**Problem description:**
Each line that includes "apply" must be copied from the records.

Stored data entries:
╔══
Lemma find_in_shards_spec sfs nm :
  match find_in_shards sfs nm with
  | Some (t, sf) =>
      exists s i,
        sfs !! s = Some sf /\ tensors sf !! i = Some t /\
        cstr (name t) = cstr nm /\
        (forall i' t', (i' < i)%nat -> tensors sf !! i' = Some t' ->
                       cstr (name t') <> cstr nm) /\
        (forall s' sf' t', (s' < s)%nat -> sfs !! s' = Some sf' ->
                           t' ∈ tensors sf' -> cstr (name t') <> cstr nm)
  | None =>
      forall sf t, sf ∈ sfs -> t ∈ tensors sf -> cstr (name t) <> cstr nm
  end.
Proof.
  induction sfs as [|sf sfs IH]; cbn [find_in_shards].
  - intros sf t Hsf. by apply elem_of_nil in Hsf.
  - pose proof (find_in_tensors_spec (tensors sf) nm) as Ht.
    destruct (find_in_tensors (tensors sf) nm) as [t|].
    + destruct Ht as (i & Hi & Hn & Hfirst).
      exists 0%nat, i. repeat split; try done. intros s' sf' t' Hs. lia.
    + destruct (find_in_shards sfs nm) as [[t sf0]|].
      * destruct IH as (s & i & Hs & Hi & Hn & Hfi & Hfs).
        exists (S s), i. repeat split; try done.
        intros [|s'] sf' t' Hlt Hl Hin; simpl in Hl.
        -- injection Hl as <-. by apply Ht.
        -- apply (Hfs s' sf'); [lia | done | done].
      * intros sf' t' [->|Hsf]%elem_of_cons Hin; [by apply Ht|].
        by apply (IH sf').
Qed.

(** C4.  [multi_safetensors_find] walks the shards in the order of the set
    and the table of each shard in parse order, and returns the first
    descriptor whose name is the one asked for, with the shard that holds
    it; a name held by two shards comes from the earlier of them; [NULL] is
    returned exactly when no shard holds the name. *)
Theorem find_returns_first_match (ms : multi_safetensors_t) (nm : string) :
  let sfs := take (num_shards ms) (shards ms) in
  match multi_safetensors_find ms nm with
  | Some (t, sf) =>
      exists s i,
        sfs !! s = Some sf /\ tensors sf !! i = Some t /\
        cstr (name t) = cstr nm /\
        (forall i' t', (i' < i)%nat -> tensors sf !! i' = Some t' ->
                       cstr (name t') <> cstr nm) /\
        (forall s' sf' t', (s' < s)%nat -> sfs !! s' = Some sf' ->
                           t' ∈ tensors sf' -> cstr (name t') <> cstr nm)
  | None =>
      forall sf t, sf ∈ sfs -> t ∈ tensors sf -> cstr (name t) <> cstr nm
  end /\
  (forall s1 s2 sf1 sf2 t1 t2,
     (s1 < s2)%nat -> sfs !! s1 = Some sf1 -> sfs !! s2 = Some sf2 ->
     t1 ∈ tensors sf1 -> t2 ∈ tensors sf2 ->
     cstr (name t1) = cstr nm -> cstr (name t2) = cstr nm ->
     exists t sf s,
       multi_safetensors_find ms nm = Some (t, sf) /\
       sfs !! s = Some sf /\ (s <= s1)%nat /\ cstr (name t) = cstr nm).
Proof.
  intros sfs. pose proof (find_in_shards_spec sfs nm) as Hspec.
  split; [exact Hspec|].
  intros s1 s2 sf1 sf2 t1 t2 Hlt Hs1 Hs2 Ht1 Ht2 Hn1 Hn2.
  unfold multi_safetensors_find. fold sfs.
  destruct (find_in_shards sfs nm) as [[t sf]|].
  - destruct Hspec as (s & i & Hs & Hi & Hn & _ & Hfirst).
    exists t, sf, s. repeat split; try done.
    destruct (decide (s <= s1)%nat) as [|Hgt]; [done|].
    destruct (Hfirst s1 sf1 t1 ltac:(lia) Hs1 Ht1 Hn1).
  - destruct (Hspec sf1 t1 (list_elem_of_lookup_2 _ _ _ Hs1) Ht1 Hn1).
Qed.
╚══
**Worked solution:**
  - intros sf t Hsf. by apply elem_of_nil in Hsf.
        -- injection Hl as <-. by apply Ht.
        -- apply (Hfs s' sf'); [lia | done | done].
      * intros sf' t' [->|Hsf]%elem_of_cons Hin; [by apply Ht|].
        by apply (IH sf').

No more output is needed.